(DATA SECTION)

Record state : Type := {
  (** [global.conversationState] *)
  conversationState : option ConversationState;
  (** [Date.now()]: the reading of the [n]-th call, and the calls so far *)
  clock : nat -> Z;
  ticks : nat;
  calls : list call;
  (** the writer: what was written to it, whether it is closed *)
  written : list event;
  closed : bool;
  (** the handler's local variables *)
  packagesToInstall : list jsstring;
  tagBuffer : jsstring;
  fullResponse : jsstring
}.

Definition set_conversationState (v : option ConversationState) (s : state) :=
  {| conversationState := v; clock := clock s; ticks := ticks s;
     calls := calls s; written := written s; closed := closed s;
     packagesToInstall := packagesToInstall s; tagBuffer := tagBuffer s;
     fullResponse := fullResponse s |}.

Definition set_ticks (v : nat) (s : state) :=
  {| conversationState := conversationState s; clock := clock s; ticks := v;
     calls := calls s; written := written s; closed := closed s;
     packagesToInstall := packagesToInstall s; tagBuffer := tagBuffer s;
     fullResponse := fullResponse s |}.

Definition set_calls (v : list call) (s : state) :=
  {| conversationState := conversationState s; clock := clock s;
     ticks := ticks s; calls := v; written := written s; closed := closed s;
     packagesToInstall := packagesToInstall s; tagBuffer := tagBuffer s;
     fullResponse := fullResponse s |}.

Definition set_written (v : list event) (s : state) :=
  {| conversationState := conversationState s; clock := clock s;
     ticks := ticks s; calls := calls s; written := v; closed := closed s;
     packagesToInstall := packagesToInstall s; tagBuffer := tagBuffer s;
     fullResponse := fullResponse s |}.

Definition set_closed (v : bool) (s : state) :=
  {| conversationState := conversationState s; clock := clock s;
     ticks := ticks s; calls := calls s; written := written s; closed := v;
     packagesToInstall := packagesToInstall s; tagBuffer := tagBuffer s;
     fullResponse := fullResponse s |}.

Definition set_packagesToInstall (v : list jsstring) (s : state) :=
  {| conversationState := conversationState s; clock := clock s;
     ticks := ticks s; calls := calls s; written := written s;
     closed := closed s; packagesToInstall := v; tagBuffer := tagBuffer s;
     fullResponse := fullResponse s |}.

Definition set_tagBuffer (v : jsstring) (s : state) :=
  {| conversationState := conversationState s; clock := clock s;
     ticks := ticks s; calls := calls s; written := written s;
     closed := closed s; packagesToInstall := packagesToInstall s;
     tagBuffer := v; fullResponse := fullResponse s |}.

Definition set_fullResponse (v : jsstring) (s : state) :=
  {| conversationState := conversationState s; clock := clock s;
     ticks := ticks s; calls := calls s; written := written s;
     closed := closed s; packagesToInstall := packagesToInstall s;
     tagBuffer := tagBuffer s; fullResponse := v |}.

(** ** The monad of the handler *)

Definition M (A : Type) : Type := state -> outcome A * state.

Definition ret {A} (a : A) : M A := fun s => (Returned a, s).

Definition throw {A} (e : thrown) : M A := fun s => (Threw e, s).

Definition bind {A B} (m : M A) (k : A -> M B) : M B :=
  fun s =>
    match m s with
    | (Returned a, s') => k a s'
    | (Threw e, s') => (Threw e, s')
    end.

Notation "x <- m ;; k" := (bind m (fun x => k))
  (at level 61, m at next level, right associativity).
Notation "m ;; k" := (bind m (fun _ => k))
  (at level 61, right associativity).

Definition gets {A} (f : state -> A) : M A := fun s => (Returned (f s), s).

Definition modify (f : state -> state) : M unit :=
  fun s => (Returned tt, f s).

(** [try { body } catch (error) { handler error } finally { final }] *)
Definition try_catch_finally {A} (body : M A) (handler : thrown -> M A)
    (final : M unit) : M A :=
  fun s =>
    let (r, s1) :=
      match body s with
      | (Returned a, s') => (Returned a, s')
      | (Threw e, s') => handler e s'
      end in
    match final s1 with
    | (Returned _, s2) => (r, s2)
    | (Threw e, s2) => (Threw e, s2)
    end.

(** [try { body } catch (error) { handler error }] *)
Definition try_catch {A} (body : M A) (handler : thrown -> M A) : M A :=
  fun s =>
    match body s with
    | (Returned a, s') => (Returned a, s')
    | (Threw e, s') => handler e s'
    end.

(** [(async () => { body })()], not awaited: the body runs, and a throw
    that escapes it rejects a promise nobody looks at. *)
Definition detached (body : M unit) : M unit :=
  fun s => (Returned tt, snd (body s)).

(** [for (const x of l) { body x }] *)
Fixpoint for_each {A} (l : list A) (body : A -> M unit) : M unit :=
  match l with
  | [] => ret tt
  | x :: l' => body x ;; for_each l' body
  end.

(** [for await (const chunk of stream) { body chunk }] *)
Definition for_await (stream : textStream) (body : jsstring -> M unit)
    : M unit :=
  for_each (chunks stream) body ;;
  match failure stream with
  | None => ret tt
  | Some e => throw e
  end.

(** [Date.now()] *)
Definition Date_now : M Z :=
  fun s => (Returned (clock s (ticks s)), set_ticks (S (ticks s)) s).

Definition record_call (c : call) : M unit :=
  modify (fun s => set_calls (calls s ++ [c]) s).

(** [error.message] *)
Definition message_of (e : thrown) : option jsstring :=
  match e with
  | JsError m => Some m
  | NonError => None
  end.

Definition TypeError (site : type_error_site) : thrown :=
  JsError (engine_message site).

(** ** The relay closure (lines 117-225) *)

(** [sendProgress(data)]: one frame [data: <JSON>] written to the writer.
    The frame is kept as the event object it encodes. *)
Definition sendProgress (data : event) : M unit :=
  modify (fun s => set_written (written s ++ [data]) s).

(** The [message] of a [package] event; the four code units before the
    text are the ones the source file holds there. *)
Definition package_message (name : jsstring) : jsstring :=
  [240; 376; 8220; 166]%N ++ js " Package detected: " ++ name.

Definition complete_message (response : jsstring) (packages : list jsstring)
    : jsstring :=
  js "Generated " ++ nat_to_js (length response) ++ js " characters with "
  ++ nat_to_js (length packages) ++ js " packages".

(End DATA SECTION)

YOUR ASSIGNMENT: All that belongs in the answer is the run of lines above from the line containing "(** [global.conversationState] *)" through the line containing "calls : list call;", exactly as written.

PROBLEM SOLUTION:
  (** [global.conversationState] *)
  conversationState : option ConversationState;
  (** [Date.now()]: the reading of the [n]-th call, and the calls so far *)
  clock : nat -> Z;
  ticks : nat;
  calls : list call;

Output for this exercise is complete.